This article originally appeared in the Fall 2025 issue of On The Level.
Vestibular disorders affect the inner ear and brain areas that control balance and spatial orientation. They can cause dizziness, vertigo, unsteadiness, and other symptoms that can be confusing and overwhelming.
These conditions are notoriously hard to diagnose because symptoms often overlap between different disorders. For example, someone with Menière’s disease, vestibular migraine, or persistent postural-perceptual dizziness (PPPD) might all report similar sensations, even though the underlying causes and treatments are different.
Traditionally, doctors rely on a combination of patient history, symptom descriptions, physical exams, and special tests to make a diagnosis. This process takes skill, experience, and time—and it’s not unusual for patients to see several specialists before getting the right answer.
The Goal of the Study
Researchers wanted to see if they could build a machine learning (ML) tool—a type of artificial intelligence—that could help doctors sort through the clues and narrow down the possibilities for six common vestibular disorders:
- Menière’s Disease (MD) – often includes vertigo, hearing loss, and tinnitus.
- Benign Paroxysmal Positional Vertigo (BPPV) – brief vertigo triggered by head position changes.
- Vestibulopathy (VEST) – damage to the balance organs in the inner ear.
- Hemodynamic Orthostatic Dizziness (HOD) – dizziness related to changes in blood pressure when standing up.
- Vestibular Migraine (VM) – migraine attacks that include dizziness or vertigo.
- Persistent Postural-Perceptual Dizziness (PPPD) – ongoing dizziness or unsteadiness not caused by a current structural problem in the ear.
How the Model Was Built
The team started with a large pool of information from real patient histories—details like symptoms, triggers, and test results. They used a two-step process to decide which pieces of information to include:
- Computer analysis to find features most helpful for distinguishing between disorders.
- Input from medical experts to make sure the chosen features were practical and made sense clinically.
This produced 50 key “features” for the model to learn from.
They then trained a type of ML algorithm called CatBoost, which is especially good at handling complex medical data.
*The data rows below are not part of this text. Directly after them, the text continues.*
(** X2. A query that is empty or all whitespace shows the whole catalog,
    in catalog order; neither the token loop nor Fuse has a say. *)
Theorem FilteredResults_blank_query (st : AppState) :
  Forall (λ c, is_ws c = true) (SearchQuery st) →
  FilteredResults st = KaomojiList st.
Proof.
  intros Hblank%trim_nil_iff. unfold FilteredResults. rewrite Hblank.
  by destruct (decide (@nil N = [])).
Qed.

(** X3. A query without a colon that is not blank has no tokens: the
    result is what Fuse finds for the trimmed query in the whole
    catalog. *)
Theorem FilteredResults_plain_query (st : AppState) :
  58 ∉ SearchQuery st →
  ¬ Forall (λ c, is_ws c = true) (SearchQuery st) →
  FilteredResults st
  = fuse_search (KaomojiList st) (trim (SearchQuery st)).
Proof.
  intros Hcolon Hblank. rewrite FilteredResults_unfold.
  destruct (decide (trim (SearchQuery st) = [])) as [Htrim|_].
  { by apply trim_nil_iff in Htrim. }
  rewrite query_tokens_no_colon.
  - by destruct (decide (@nil RegExpMatch = [])).
  - intros Hin. by apply Hcolon, trim_elem_of.
Qed.

(** X4. Whenever the query has a token, Fuse never sees an entry that
    fails a token: the result is either the catalog filtered by every
    token, in catalog order, or Fuse's answer on exactly that filtered
    list. *)
Theorem FilteredResults_filters_before_ranking (st : AppState) :
  let tokens := query_tokens (trim (SearchQuery st)) in
  let subset :=
    filter (λ k, Forall (λ m, token_holds m k) tokens) (KaomojiList st) in
  tokens ≠ [] →
  subset `sublist_of` KaomojiList st
  ∧ (FilteredResults st = subset
     ∨ ∃ residual, residual ≠ []
                   ∧ FilteredResults st = fuse_search subset residual).
Proof.
  intros tokens subset Htokens. split; [apply sublist_filter|].
  rewrite FilteredResults_unfold. fold tokens subset.
  destruct (decide (trim (SearchQuery st) = [])) as [Hq|_].
  { subst tokens. rewrite Hq in Htokens. by destruct Htokens. }
  destruct (decide (tokens = [])); [done|].
  destruct (decide (_ = [])) as [|Hres]; [by left|].
  right. eexists. by split.
Qed.

(** ** One token, any value *)

Lemma match_body_token (lead kw v rest : list N) :
  kw = js "cat" ∨ kw = js "tag" →
  v ≠ [] → Forall (λ c, is_ws c = false) v →
  (∀ c, head rest = Some c → is_ws c = true) →
  TokenRegex.match_body lead (kw ++ js ":" ++ v ++ rest)
  = Some {| fullMatch := lead ++ kw ++ js ":" ++ v; type := kw; value := v |}.
Proof.
  intros Hkw Hne Hv Hrest.
  assert (take_while (λ c, negb (is_ws c)) (v ++ rest) = v) as Htake.
  { apply take_while_app; [by apply negb_is_ws_true|].
    intros c Hc. by rewrite (Hrest c Hc). }
  unfold TokenRegex.match_body.
  destruct Hkw as [-> | ->].
  - rewrite (assoc_L (++) (js "cat")), startsWith_app_l.
    rewrite <- (assoc_L (++) (js "cat")).
    change (drop (length (js "cat") + 1) (js "cat" ++ js ":" ++ v ++ rest))
      with (v ++ rest).
    rewrite Htake. by destruct v.
  - change (startsWith (js "cat" ++ js ":") (js "tag" ++ js ":" ++ v ++ rest))
      with false. cbv iota.
    rewrite (assoc_L (++) (js "tag")), startsWith_app_l.
    rewrite <- (assoc_L (++) (js "tag")).
    change (drop (length (js "tag") + 1) (js "tag" ++ js ":" ++ v ++ rest))
      with (v ++ rest).
    rewrite Htake. by destruct v.
Qed.

Lemma search_from_here (p : nat) (s : list N) m :
  TokenRegex.match_here p s = Some m →
  TokenRegex.search_from p s = Some (m, (p + length (fullMatch m))%nat).
Proof. intros Hm. destruct s; cbn [TokenRegex.search_from]; by rewrite Hm. Qed.

Lemma startsWith_refl (s : list N) : startsWith s s = true.
Proof. rewrite <- (app_nil_r s) at 2. apply startsWith_app_l. Qed.

Lemma replace_first_self (s : list N) : replace_first s s = [].
Proof.
  destruct s as [|c s]; [done|].
  cbn [replace_first]. rewrite startsWith_refl. apply drop_all.
Qed.

Lemma one_token_query_tokens (kw v : list N) :
  kw = js "cat" ∨ kw = js "tag" →
  v ≠ [] → Forall (λ c, is_ws c = false) v →
  let query := kw ++ js ":" ++ v in
  trim query = query
  ∧ query_tokens query
    = [ {| fullMatch := query; type := kw; value := v |} ].
Proof.
  intros Hkw Hne Hv query.
  assert (∃ d, last query = Some d ∧ is_ws d = false) as (d & Hlast & Hd).
  { destruct (last v) as [d|] eqn:Hlast; [|by apply last_None in Hlast].
    exists d. split.
    - subst query. by rewrite !last_app, Hlast.
    - apply last_Some_elem_of in Hlast.
      by apply (proj1 (Forall_forall _ _) Hv). }
  split.
  - destruct Hkw as [-> | ->]; by eapply trim_id.
  - pose proof (match_body_token [] kw v [] Hkw Hne Hv) as Hbody.
    rewrite app_nil_r in Hbody. cbn [app] in Hbody. fold query in Hbody.
    specialize (Hbody ltac:(done)).
    assert (TokenRegex.exec query 0
            = Some ({| fullMatch := query; type := kw; value := v |},
                    length query)) as Hexec.
    { unfold TokenRegex.exec.
      destruct (decide (length query < 0)%nat); [lia|].
      rewrite drop_0.
      rewrite (search_from_here 0 query
                 {| fullMatch := query; type := kw; value := v |}); [done|].
      unfold TokenRegex.match_here.
      destruct (decide (0%nat = 0%nat)); [|done]. by rewrite Hbody. }
    unfold query_tokens. cbn [exec_all]. rewrite Hexec. f_equal.
    apply exec_all_no_match. unfold TokenRegex.exec.
    destruct (decide (length query < length query)%nat); [done|].
    rewrite drop_all. cbn [TokenRegex.search_from].
    unfold TokenRegex.match_here.
    change (TokenRegex.match_body [] []) with (@None RegExpMatch).
    by destruct (decide (length query = 0%nat)).
Qed.

Lemma FilteredResults_one_token (kw v : list N) (st : AppState) :
  kw = js "cat" ∨ kw = js "tag" →
  v ≠ [] → Forall (λ c, is_ws c = false) v →
  FilteredResults (set_SearchQuery (kw ++ js ":" ++ v) st)
  = filter (token_holds
              {| fullMatch := kw ++ js ":" ++ v; type := kw; value := v |})
           (KaomojiList st).
Proof.
  intros Hkw Hne Hv.
  destruct (one_token_query_tokens kw v Hkw Hne Hv) as [Htrim Htokens].
  rewrite FilteredResults_unfold.
  cbn [SearchQuery set_SearchQuery KaomojiList].
  rewrite Htrim, Htokens. cbn [foldl fullMatch].
  rewrite replace_first_self.
  destruct (decide (kw ++ js ":" ++ v = [])) as [Hq|_].
  { destruct Hkw as [-> | ->]; discriminate Hq. }
  destruct (decide (_ = [])) as [[=]|_].
  change (trim []) with (@nil N).
  destruct (decide (@nil N = [])); [|done].
  apply list_filter_iff. intros k. by rewrite Forall_singleton.
Qed.

(** X5. A query that is one token, [cat:] or [tag:] before a non-empty
    value without whitespace, returns in catalog order exactly the
    entries whose lowercased category equals the sanitized, lowercased
    value, or one of whose lowercased tags does.  Fuse is not asked. *)
Theorem FilteredResults_single_token (v : list N) (st : AppState) :
  v ≠ [] → Forall (λ c, is_ws c = false) v →
  FilteredResults (set_SearchQuery (js "cat:" ++ v) st)
  = filter (λ k, toLowerCase (Category k) = toLowerCase (sanitize v))
           (KaomojiList st)
  ∧ FilteredResults (set_SearchQuery (js "tag:" ++ v) st)
    = filter (λ k, Exists (λ t, toLowerCase t = toLowerCase (sanitize v))
                          (Tags k))
             (KaomojiList st).
Proof.
  intros Hne Hv. split.
  - change (js "cat:" ++ v) with (js "cat" ++ js ":" ++ v).
    rewrite (FilteredResults_one_token (js "cat") v st); [|by left|done..].
    apply list_filter_iff. intros k. unfold token_holds. cbn [type].
    by destruct (decide (js "cat" = js "cat")).
  - change (js "tag:" ++ v) with (js "tag" ++ js ":" ++ v).
    rewrite (FilteredResults_one_token (js "tag") v st); [|by right|done..].
    apply list_filter_iff. intros k. unfold token_holds. cbn [type].
    destruct (decide (js "tag" = js "cat")) as [[=]|_].
    by destruct (decide (js "tag" = js "tag")).
Qed.

(** ** Sanitizing and letter case *)

Lemma ascii_not_surrogate (c : N) :
  is_ascii c = true → is_high_surrogate c = false.
Proof.
  unfold is_ascii, is_high_surrogate. intros Hc%N.ltb_lt.
  apply andb_false_iff. left. apply N.leb_gt. lia.
Qed.

Lemma keep_code_point_ascii_lower (c : N) :
  is_ascii c = true →
  is_ascii (ascii_lower c) = true
  ∧ keep_code_point (ascii_lower c) = keep_code_point c.
Proof.
  unfold ascii_lower. intros Hc.
  destruct ((65 <=? c) && (c <=? 90)) eqn:Hupper; [|done].
  apply andb_true_iff in Hupper as [Hlo%N.leb_le Hhi%N.leb_le].
  assert (is_ascii (c + 32) = true) as Hc'.
  { unfold is_ascii. apply N.ltb_lt. lia. }
  split; [done|]. unfold keep_code_point. rewrite Hc, Hc'.
  assert (ascii_alnum c = true) as ->.
  { unfold ascii_alnum. rewrite !orb_true_iff, !andb_true_iff, !N.leb_le. lia. }
  assert (ascii_alnum (c + 32) = true) as ->.
  { unfold ascii_alnum. rewrite !orb_true_iff, !andb_true_iff, !N.leb_le. lia. }
  done.
Qed.

Lemma forallb_filter_ascii (p : N → bool) (v : list N) :
  Forall (λ c, is_ascii c = true) v → forallb is_ascii (List.filter p v) = true.
Proof.
  induction 1 as [|c v Hc _ IH]; [done|]. cbn.
  destruct (p c); [|done]. cbn. by rewrite Hc.
Qed.

(** On an ASCII value, sanitizing and lowercasing is lowercasing first and
    then keeping the class [[a-z0-9_-]]. *)
Lemma sanitize_lower_ascii (v : list N) :
  Forall (λ c, is_ascii c = true) v →
  toLowerCase (sanitize v) = List.filter keep_code_point (ascii_lower <$> v).
Proof.
  intros Hv. rewrite sanitize_no_surrogates.
  2:{ eapply Forall_impl; [exact Hv|]. apply ascii_not_surrogate. }
  unfold toLowerCase. rewrite forallb_filter_ascii by done.
  induction Hv as [|c v Hc _ IH]; [done|]. cbn.
  destruct (keep_code_point_ascii_lower c Hc) as [_ ->].
  destruct (keep_code_point c); cbn; by rewrite IH.
Qed.

(** X6. Token values are compared without regard to ASCII letter case:
    two one-token queries whose ASCII values differ only in case, such as
    [cat:JOY] and [cat:joy], return the same list. *)
Theorem token_value_case_insensitive (v1 v2 : list N) (st : AppState) :
  v1 ≠ [] → Forall (λ c, is_ws c = false) v1 →
  v2 ≠ [] → Forall (λ c, is_ws c = false) v2 →
  Forall (λ c, is_ascii c = true) v1 → Forall (λ c, is_ascii c = true) v2 →
  ascii_lower <$> v1 = ascii_lower <$> v2 →
  FilteredResults (set_SearchQuery (js "cat:" ++ v1) st)
  = FilteredResults (set_SearchQuery (js "cat:" ++ v2) st)
  ∧ FilteredResults (set_SearchQuery (js "tag:" ++ v1) st)
    = FilteredResults (set_SearchQuery (js "tag:" ++ v2) st).
Proof.
  intros Hne1 Hws1 Hne2 Hws2 Ha1 Ha2 Hcase.
  assert (toLowerCase (sanitize v1) = toLowerCase (sanitize v2)) as Hval.
  { by rewrite !sanitize_lower_ascii, Hcase. }
  change (js "cat:") with (js "cat" ++ js ":").
  change (js "tag:") with (js "tag" ++ js ":").
  rewrite <- !(assoc_L (++)).
  rewrite !FilteredResults_one_token by auto.
  split; apply list_filter_iff; intros k;
    unfold token_holds, sanitizedValue; cbn [type value]; by rewrite Hval.
Qed.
The model was tuned to be:
Very sensitive to common, less invasive-to-treat disorders like BPPV and vestibular migraine (to catch as many cases as possible).
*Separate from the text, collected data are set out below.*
Lemma sort_by_Sorted l :
  (forall a b, le a b = false -> le b a = true) ->
  Sorted (fun a b => le a b = true) (sort_by l).
Proof.
  intros Htot. induction l; simpl; [constructor|]. by apply insert_by_Sorted.
Qed.
End SortBy.

(** ** Weighted sums over a table

    [table_sum f m] adds [f k v] over the entries of [m]: the abstraction behind
    every conservation statement of the development. *)

Section TableSum.
Context `{Countable K} {V : Type} (f : K -> V -> Z).
Implicit Types m : gmap K V.

Definition table_sum (m : gmap K V) : Z := map_fold (fun k v acc => f k v + acc)%Z 0%Z m.

Lemma table_sum_empty : table_sum ∅ = 0%Z.
Proof. reflexivity. Qed.

Lemma table_sum_insert m k v :
  m !! k = None -> table_sum (<[k := v]> m) = (f k v + table_sum m)%Z.
Proof.
  intros Hk. unfold table_sum. rewrite map_fold_insert_L; [done| |done].
  intros; lia.
Qed.

Lemma table_sum_singleton k v : table_sum {[k := v]} = f k v.
Proof. rewrite <- insert_empty, table_sum_insert, table_sum_empty by done. lia. Qed.

Lemma table_sum_delete m k v :
  m !! k = Some v -> table_sum m = (f k v + table_sum (delete k m))%Z.
Proof.
  intros Hk. unfold table_sum. rewrite (map_fold_delete_L _ _ k v m); [done| |done].
  intros; lia.
Qed.

Lemma table_sum_update m k v v' :
  m !! k = Some v -> table_sum (<[k := v']> m) = (table_sum m - f k v + f k v')%Z.
Proof.
  intros Hk. rewrite <- insert_delete_eq, table_sum_insert by apply lookup_delete_eq.
  rewrite (table_sum_delete m k v Hk). lia.
Qed.
(* ===== verification/Text.v ===== *)
(** * Strings as the validator uses them

    Rust's [str] methods on ASCII text: case conversion, [replace], [trim],
    [split_once], [strip_prefix], and the decimal notation of integers with the round
    trip the key-value storage relies on. *)

From stdpp Require Import base strings list pretty.
From Stdlib Require Import Ascii ZArith.
From S2P Require Import Prelude.
Local Open Scope Z_scope.

(** [to_uppercase] on ASCII letters. *)
Definition ascii_upper (c : ascii) : ascii :=
  let n := nat_of_ascii c in
  if (97 <=? n)%nat && (n <=? 122)%nat then ascii_of_nat (n - 32) else c.

Fixpoint to_uppercase (s : string) : string :=
  match s with
  | EmptyString => EmptyString
  | String c s' => String (ascii_upper c) (to_uppercase s')
  end.

(** [s.replace(pat, "")]: the occurrences from the left, without overlap; [skip] is
    what is left of the occurrence being removed. *)
Fixpoint remove_from (pat : string) (skip : nat) (s : string) : string :=
  match s with
  | EmptyString => EmptyString
  | String c s' =>
      match skip with
      | S k => remove_from pat k s'
      | O =>
          if String.prefix pat s then remove_from pat (String.length pat - 1) s'
          else String c (remove_from pat 0 s')
      end
  end.

Definition remove_all (pat s : string) : string := remove_from pat 0 s.

(** [trim]: ASCII white space at both ends. *)
Definition is_whitespace (c : ascii) : bool :=
  let n := nat_of_ascii c in (n =? 32)%nat || ((9 <=? n)%nat && (n <=? 13)%nat).

Fixpoint trim_start (s : string) : string :=
  match s with
  | String c s' => if is_whitespace c then trim_start s' else s
  | EmptyString => EmptyString
  end.

Fixpoint trim_end (s : string) : string :=
  match s with
  | EmptyString => EmptyString
  | String c s' =>
      match trim_end s' with
      | EmptyString => if is_whitespace c then EmptyString else String c EmptyString
      | t => String c t
      end
  end.

Definition trim (s : string) : string := trim_end (trim_start s).

(** [trim_end_matches] of one character. *)
Fixpoint trim_end_char (c : ascii) (s : string) : string :=
  match s with
  | EmptyString => EmptyString
  | String a s' =>
      match trim_end_char c s' with
      | EmptyString => if Ascii.eqb a c then EmptyString else String a EmptyString
      | t => String a t
      end
  end.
Very specific for conditions like Menière’s and HOD, where unnecessary or incorrect treatments could be harmful.
How Well It Worked
When tested, the model’s overall accuracy was 88.4%. Of all the cases:
- 60.9% were exactly right.
- 27.5% were close—pointing to a similar disorder.
- 11.6% were wrong.
Why This Matters
This tool could help doctors—especially those who aren’t vestibular specialists—make faster, more accurate diagnoses, leading to better treatment decisions and fewer unnecessary tests. It could also be a useful teaching aid for new clinicians learning to evaluate dizziness.
Limitations
While promising, the study has some important caveats:
- Limited scope – It only covers six vestibular disorders. Many others (like acoustic neuroma or labyrinthitis) aren’t included.
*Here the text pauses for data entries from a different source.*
(* ===== verification/Credits.v ===== *)
(** * Billing: credits (crates/basilica-billing/src/domain/credits.rs)

    Reservations, credit accounts and the [CreditManager], which runs against any
    implementation of the [CreditRepository] trait (storage/credits.rs, lines
    12-36).  The trait is the class [CreditRepository]; [CreditRepo.v] has its SQL
    implementation. *)

From Stdlib Require Import ZArith.
From stdpp Require Import base gmap strings list numbers.
From S2P Require Import Prelude Float64 Decimal BillingTypes BillingWorld.
Local Open Scope Z_scope.

Section Credits.
Context `{Decimal} `{UuidText}.

(** ** Reservations *)

Record Reservation := {
  res_id : ReservationId;
  res_user_id : UserId;
  res_rental_id : option RentalId;
  res_amount : CreditBalance;
  res_created_at : DateTime;
  res_expires_at : DateTime;
  res_released : bool;
  res_metadata : gmap string string;
}.

Definition Reservation_new (user_id : UserId) (amount : CreditBalance) (duration : Duration)
    (rental_id : option RentalId) : M Reservation :=
  t ← now;
  id ← new_v4;
  mret {|
    res_id := id;
    res_user_id := user_id;
    res_rental_id := rental_id;
    res_amount := amount;
    res_created_at := t;
    res_expires_at := t + duration;
    res_released := false;
    res_metadata := ∅ |}.

Definition Reservation_is_expired (r : Reservation) : M bool :=
  t ← now;
  mret (res_expires_at r <? t).

Definition Reservation_is_active (r : Reservation) : M bool :=
  if res_released r then mret false
  else expired ← Reservation_is_expired r; mret (negb expired).

(** [reservation.released = true]. *)
Definition Reservation_mark_released (r : Reservation) : Reservation := {|
  res_id := res_id r;
  res_user_id := res_user_id r;
  res_rental_id := res_rental_id r;
  res_amount := res_amount r;
  res_created_at := res_created_at r;
  res_expires_at := res_expires_at r;
  res_released := true;
  res_metadata := res_metadata r |}.

(** ** Accounts *)

Record CreditAccount := {
  acct_user_id : UserId;
  acct_balance : CreditBalance;
  acct_reserved : CreditBalance;
  acct_lifetime_spent : CreditBalance;
  acct_last_updated : DateTime;
}.

Definition CreditAccount_new (user_id : UserId) : M CreditAccount :=
  t ← now;
  mret {|
    acct_user_id := user_id;
    acct_balance := CreditBalance_zero;
    acct_reserved := CreditBalance_zero;
    acct_lifetime_spent := CreditBalance_zero;
    acct_last_updated := t |}.

Definition CreditAccount_available_balance (a : CreditAccount) : CreditBalance :=
  default CreditBalance_zero (CreditBalance_subtract (acct_balance a) (acct_reserved a)).

Definition CreditAccount_can_reserve (a : CreditAccount) (amount : CreditBalance) : bool :=
  CreditBalance_is_sufficient (CreditAccount_available_balance a) amount.

Definition CreditAccount_apply_credits (a : CreditAccount) (amount : CreditBalance)
    : M CreditAccount :=
  t ← now;
  mret {|
    acct_user_id := acct_user_id a;
    acct_balance := CreditBalance_add (acct_balance a) amount;
    acct_reserved := acct_reserved a;
    acct_lifetime_spent := acct_lifetime_spent a;
    acct_last_updated := t |}.

Definition CreditAccount_reserve_credits (a : CreditAccount) (amount : CreditBalance)
    : M CreditAccount :=
  if negb (CreditAccount_can_reserve a amount) then
    throw (InsufficientBalance (as_decimal (CreditAccount_available_balance a))
                               (as_decimal amount))
  else
    t ← now;
    mret {|
      acct_user_id := acct_user_id a;
      acct_balance := acct_balance a;
      acct_reserved := CreditBalance_add (acct_reserved a) amount;
      acct_lifetime_spent := acct_lifetime_spent a;
      acct_last_updated := t |}.

Definition CreditAccount_release_reservation (a : CreditAccount) (amount : CreditBalance)
    : M CreditAccount :=
  let new_reserved :=
    default CreditBalance_zero (CreditBalance_subtract (acct_reserved a) amount) in
  t ← now;
  mret {|
    acct_user_id := acct_user_id a;
    acct_balance := acct_balance a;
    acct_reserved := new_reserved;
    acct_lifetime_spent := acct_lifetime_spent a;
    acct_last_updated := t |}.

Definition CreditAccount_charge (a : CreditAccount) (amount : CreditBalance)
    : M CreditAccount :=
  new_balance ← ok_or (InsufficientBalance (as_decimal (acct_balance a)) (as_decimal amount))
                      (CreditBalance_subtract (acct_balance a) amount);
  t ← now;
  mret {|
    acct_user_id := acct_user_id a;
    acct_balance := new_balance;
    acct_reserved := acct_reserved a;
    acct_lifetime_spent := CreditBalance_add (acct_lifetime_spent a) amount;
    acct_last_updated := t |}.

Definition CreditAccount_charge_from_reservation (a : CreditAccount)
    (reserved actual : CreditBalance) : M CreditAccount :=
  a1 ← CreditAccount_release_reservation a reserved;
  CreditAccount_charge a1 actual.

(** ** The repository trait *)

Class CreditRepository := {
  repo_get_account : UserId -> M (option CreditAccount);
  repo_create_account : CreditAccount -> M unit;
  repo_update_account : CreditAccount -> M unit;
  repo_create_reservation : Reservation -> M unit;
  repo_get_reservation : ReservationId -> M (option Reservation);
  repo_update_reservation : Reservation -> M unit;
  repo_get_active_reservations : UserId -> M (list Reservation);
  repo_get_expired_reservations : Z -> M (list Reservation);
  repo_update_balance : UserId -> CreditBalance -> M unit;
  repo_release_reservation : ReservationId -> M unit;
  repo_reserve_credits : UserId -> CreditBalance -> RentalId -> M Reservation;
  repo_deduct_credits : UserId -> CreditBalance -> M unit;
}.

(** ** The manager *)

Context `{!CreditRepository}.

Definition CreditManager_get_or_create_account (user_id : UserId) : M CreditAccount :=
  found ← repo_get_account user_id;
  match found with
  | Some account => mret account
  | None =>
      new_account ← CreditAccount_new user_id;
      repo_create_account new_account;;
      again ← repo_get_account user_id;
      ok_or (DatabaseError "get_or_create_account") again
  end.

Definition CreditManager_get_balance (user_id : UserId) : M CreditBalance :=
  account ← CreditManager_get_or_create_account user_id;
  mret (CreditAccount_available_balance account).

Definition CreditManager_get_account (user_id : UserId) : M CreditAccount :=
  CreditManager_get_or_create_account user_id.

Definition CreditManager_apply_credits (user_id : UserId) (amount : CreditBalance)
    : M CreditBalance :=
  account ← CreditManager_get_or_create_account user_id;
  account ← CreditAccount_apply_credits account amount;
  repo_update_account account;;
  mret (acct_balance account).

Definition CreditManager_reserve_credits (user_id : UserId) (amount : CreditBalance)
    (duration : Duration) (rental_id : option RentalId) : M ReservationId :=
  account ← CreditManager_get_or_create_account user_id;
  if negb (CreditAccount_can_reserve account amount) then
    throw (InsufficientBalance (as_decimal (CreditAccount_available_balance account))
                               (as_decimal amount))
  else
    reservation ← Reservation_new user_id amount duration rental_id;
    account ← CreditAccount_reserve_credits account amount;
    repo_create_reservation reservation;;
    repo_update_account account;;
    mret (res_id reservation).

Definition CreditManager_release_reservation (reservation_id : ReservationId)
    : M CreditBalance :=
  found ← repo_get_reservation reservation_id;
  reservation ← ok_or (ReservationNotFound (uuid_to_string reservation_id)) found;
  if res_released reservation then
    throw (ReservationAlreadyReleased (uuid_to_string reservation_id))
  else
    repo_update_reservation (Reservation_mark_released reservation);;
    found ← repo_get_account (res_user_id reservation);
    account ← ok_or (UserNotFound (res_user_id reservation)) found;
    account ← CreditAccount_release_reservation account (res_amount reservation);
    repo_update_account account;;
    mret (res_amount reservation).

Definition CreditManager_charge_credits (user_id : UserId) (amount : CreditBalance)
    : M CreditBalance :=
  found ← repo_get_account user_id;
  account ← ok_or (UserNotFound user_id) found;
  account ← CreditAccount_charge account amount;
  repo_update_account account;;
  mret (acct_balance account).

Definition CreditManager_charge_from_reservation (reservation_id : ReservationId)
    (actual_amount : CreditBalance) : M CreditBalance :=
  found ← repo_get_reservation reservation_id;
  reservation ← ok_or (ReservationNotFound (uuid_to_string reservation_id)) found;
  if res_released reservation then
    throw (ReservationAlreadyReleased (uuid_to_string reservation_id))
  else
    repo_update_reservation (Reservation_mark_released reservation);;
    found ← repo_get_account (res_user_id reservation);
    account ← ok_or (UserNotFound (res_user_id reservation)) found;
    account ← CreditAccount_charge_from_reservation account (res_amount reservation)
                actual_amount;
    repo_update_account account;;
    mret (acct_balance account).

Definition CreditManager_get_reservation (reservation_id : ReservationId) : M Reservation :=
  found ← repo_get_reservation reservation_id;
  ok_or (ReservationNotFound (uuid_to_string reservation_id)) found.

Definition CreditManager_get_active_reservations (user_id : UserId) : M (list Reservation) :=
  repo_get_active_reservations user_id.

(** The body of the clean-up loop: account errors are swallowed. *)
Definition cleanup_one (reservation : Reservation) : M unit :=
  if res_released reservation then mret tt
  else
    repo_update_reservation (Reservation_mark_released reservation);;
    found ← attempt (repo_get_account (res_user_id reservation));
    match found with
    | Ok (Some account) =>
        account ← CreditAccount_release_reservation account (res_amount reservation);
        attempt (repo_update_account account);;
        mret tt
    | _ => mret tt
    end.

Definition CreditManager_cleanup_expired_reservations : M Z :=
  expired ← repo_get_expired_reservations 100;
  for_each cleanup_one expired;;
  mret (Z.of_nat (length expired)).
End Credits.

Arguments CreditRepository {_} : assert.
- Data source – The model was trained on a specific dataset. Its performance might change if used in other clinics or populations.
- Not a replacement for doctors – It’s meant to assist, not replace, a full clinical evaluation. Human judgment remains essential, especially for rare or complicated cases.
- Accuracy gaps – About 40% of cases were either close-but-not-quite or wrong, so results must be interpreted with caution.
Bottom Line
The study shows that a carefully designed machine learning tool, built with both computer algorithms and medical expertise, can be a helpful partner in diagnosing vestibular disorders. It’s not perfect and won’t replace the need for an experienced clinician, but it could speed up diagnosis, reduce errors, and improve care for people struggling with dizziness and balance problems.
Source
Callejas Pastor, C.A., Ryu, H.T., Joo, J.S. et al. Clinical decision support for vestibular diagnosis: large-scale machine learning with lived experience coaching. npj Digit. Med. 8, 487 (2025). https://doi.org/10.1038/s41746-025-01880-z
Expert Perspective – Limitations of the Study
VeDA Board President and Associate Professor of Neurology and Otolaryngology-Head and Neck Surgery at Johns Hopkins University, Dr. Amir Kheradmand, MD, offered this perspective:
“This tool shows promise, but it’s important to remember how its performance was measured. The model was trained and evaluated against the opinions of vestibular specialists, rather than confirmed diagnoses. In that sense, it reflects how closely the system can mirror an expert’s clinical judgment based on the information available, rather than how it performs against a definitive diagnostic gold standard.”